Por fim, naquela sexta semana anteriormente mencionada, as suas emoções estavam tranqüilas e o seu intento de mudar isso era praticamente nulo. Em seu estado de serenidade e indiferença pelos seus infortúnios amorosos, Arthur Kirkland chegou a trazer um livro consigo e acomodar-se em uma mesa para lê-lo, desprovido de outro objetivo senão esse.

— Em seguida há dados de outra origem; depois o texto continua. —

(** ** When a plan is returned *)

Lemma own_mood_key (key : string) (p : MoodProfile) :
  own_entry MOOD_PROFILES key = Some p -> mem key OBJECT_PROTOTYPE_KEYS = false.
Proof.
  unfold MOOD_PROFILES. cbn [own_entry].
  destruct (eqb_spec "calm" key) as [<- | _]; [reflexivity |].
  destruct (eqb_spec "energetic" key) as [<- | _]; [reflexivity |].
  destruct (eqb_spec "inspirational" key) as [<- | _]; [reflexivity |].
  discriminate.
Qed.

Lemma own_language_key (key label : string) :
  own_entry LANGUAGE_LABELS key = Some label -> mem key OBJECT_PROTOTYPE_KEYS = false.
Proof.
  unfold LANGUAGE_LABELS. cbn [own_entry].
  repeat match goal with
  | |- context [eqb ?k key] =>
      destruct (eqb_spec k key) as [<- | _]; [reflexivity |]
  end.
  discriminate.
Qed.

Lemma the_mood_own (form : ScriptForm) :
  (exists profile, the_mood form = Own profile)
  <-> mem (mood form) OBJECT_PROTOTYPE_KEYS = false.
Proof.
  unfold the_mood, read.
  destruct (own_entry MOOD_PROFILES (mood form)) as [p |] eqn:E.
  - apply own_mood_key in E. split; [intros _; exact E | intros _; now exists p].
  - destruct (mem (mood form) OBJECT_PROTOTYPE_KEYS); cbn [nullish].
    + split; [intros [p H]; discriminate H | discriminate].
    + split; [reflexivity | intros _; now exists calm].
Qed.
(** X9: when the verification program fails after every earlier step went
    through, the run ends with exit status 1 after the line on the test,
    and the interactive interpreter is never started. *)
Theorem verification_failure_halts (h : host) w :
  teardown_ok h w = true -> create_ok h = true -> upgrade_ok h = true ->
  forallb (install_ok h) packages_to_install = true ->
  verify_ok h = false ->
  exists t w',
    main h w = (t, w', Raise (SystemExit 1)) /\
    last t = Some (Print "Qiskit test failed. Please review the output above for errors.") /\
    spawns t = purge_spawns h ++ [create_args h; upgrade_args h]
               ++ map (install_args h) packages_to_install ++ [test_args h] /\
    ~ In (interactive_args h) (spawns t).
Proof.
  intros Ht Hc Hu Hi Hv.
  destruct (main_verify_fails h w Ht Hc Hu Hi Hv) as (t & w' & R & Hlast & Hs).
  exists t, w'. split; [exact R|]. split; [exact Hlast|]. split; [exact Hs|].
  rewrite Hs. unfold purge_spawns.
  rewrite !in_app_iff. intros [Hin|[Hin|[Hin|Hin]]].
  - destruct (shutil_which h "pip"); [destruct Hin as [E|[]]; discriminate E|destruct Hin].
  - destruct Hin as [E|[E|[]]]; discriminate E.
  - apply in_map_iff in Hin as (q & E & _). discriminate E.
  - destruct Hin as [E|[]]. discriminate E.
Qed.

Lemma verification_failure_halts_witness :
  exists t w',
    main (Sample.linux_with None Hosts.failing_verification None) ∅
    = (t, w', Raise (SystemExit 1)) /\
    last t = Some (Print "Qiskit test failed. Please review the output above for errors.").
Proof.
  assert (Ht : teardown_ok (Sample.linux_with None Hosts.failing_verification None) ∅ = true)
    by reflexivity.
  destruct (verification_failure_halts
              (Sample.linux_with None Hosts.failing_verification None) ∅
              Ht eq_refl eq_refl eq_refl eq_refl)
    as (t & w' & E & Hlast & _).
  exists t, w'. split; assumption.
Defined.

(** X10: the teardown catches [OSError] only.  When the removal raises
    anything else, the exception leaves [main]: the script prints nothing
    after the removal, starts no child, and the process ends with exit
    status 1. *)
Theorem teardown_other_exception_escapes (h : host) w e :
  venv_dir h ∈ w ->
  rmtree_error h (venv_dir h) = Some e ->
  is_OSError e = false ->
  exists t,
    main h w = (t, w, Raise (Exc e)) /\
    exit_code (main h w).2 = 1 /\
    last t = Some (Rmtree (venv_dir h)) /\
    spawns t = [].
Proof.
  intros Hin Hrm Hos.
  destruct (branding_runs w) as (tb & Rb & Hb).
  pose proof (step1_uncaught h w e Hin Hrm Hos) as R1.
  assert (R : runs (main h) w
                (tb ++ [Print ("Removing existing virtual environment at "
                               +:+ venv_dir h +:+ "...");
                        Rmtree (venv_dir h)])
                w (Raise (Exc e))).
  { rewrite main_shape. eapply runs_seq; [exact Rb|]. apply runs_halt. exact R1. }
  eexists. split; [exact R|]. unfold runs in R. rewrite R.
  split; [reflexivity|]. split.
  - apply last_suffix. reflexivity.
  - rewrite spawns_app, (spawns_prints _ Hb). reflexivity.
Qed.

Lemma teardown_other_exception_escapes_witness :
  exit_code (main (Hosts.failing_removal (OtherError "maximum recursion depth exceeded"))
               {[ "/opt/qisclick/qisclick_env" ]}).2 = 1.
Proof.
  assert (Hin : venv_dir (Hosts.failing_removal (OtherError "maximum recursion depth exceeded"))
                ∈ ({[ "/opt/qisclick/qisclick_env" ]} : gset string))
    by (vm_compute; set_solver).
  destruct (teardown_other_exception_escapes
              (Hosts.failing_removal (OtherError "maximum recursion depth exceeded"))
              {[ "/opt/qisclick/qisclick_env" ]}
              (OtherError "maximum recursion depth exceeded") Hin eq_refl eq_refl)
    as (t & _ & E & _).
  exact E.
Defined.

(** X11: when every package installs, the install step leaves its opening
    line, then one round per package of the fixed list, in list order (the
    line that announces the package, its child, the text the child wrote on
    each captured stream through [str.strip], empty texts left out, and the
    line that confirms it), then its closing line; it returns and leaves
    the file system alone. *)
Theorem install_loop_rounds (h : host) w :
  forallb (install_ok h) packages_to_install = true ->
  step5_install h w
  = (Print "Installing Qiskit and its components (latest compatible versions)..."
     :: flat_map (install_round h)
          ["qiskit"; "qiskit-aer"; "qiskit-ibm-runtime"; "qiskit-terra"]
     ++ [Print (PyStr.nl +:+ "All specified Qiskit components installed successfully!")],
     w, Normal tt).
Proof.
  intros Hok. pose proof (install_packages_rounds h packages_to_install w Hok) as R.
  unfold step5_install.
  apply (runs_seq _ _ _ _ _ _ _ _ _ (runs_print _ _)).
  apply (runs_seq _ (fun _ => print _) _ _ _ _ _ _ _ R). apply runs_print.
Qed.

Lemma install_loop_rounds_witness :
  step5_install (Sample.linux None 0) ∅
  = (Print "Installing Qiskit and its components (latest compatible versions)..."
     :: flat_map (install_round (Sample.linux None 0))
          ["qiskit"; "qiskit-aer"; "qiskit-ibm-runtime"; "qiskit-terra"]
     ++ [Print (PyStr.nl +:+ "All specified Qiskit components installed successfully!")],
     ∅, Normal tt).
Proof.
  apply (install_loop_rounds (Sample.linux None 0) ∅). reflexivity.
Defined.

Ele estava no café por mera rotina.

O seu romance literário não estava na mesma situação de abandono que o real romance literário dessa estória, porém como Arthur estava à espera de uma revisão do seu último rascunho, ele não podia continuar sua estória antes de recebê-la. Sua editora foi consultada para aconselhar-lhe se deveria fazer com que o Mr. Morland se encontrasse com Emily antes ou depois do casamento da irmã mais velha dele, uma decisão que definiria o conteúdo completo do sexto capítulo. Entretanto, ela não havia retornado seu e-mail até aquele momento.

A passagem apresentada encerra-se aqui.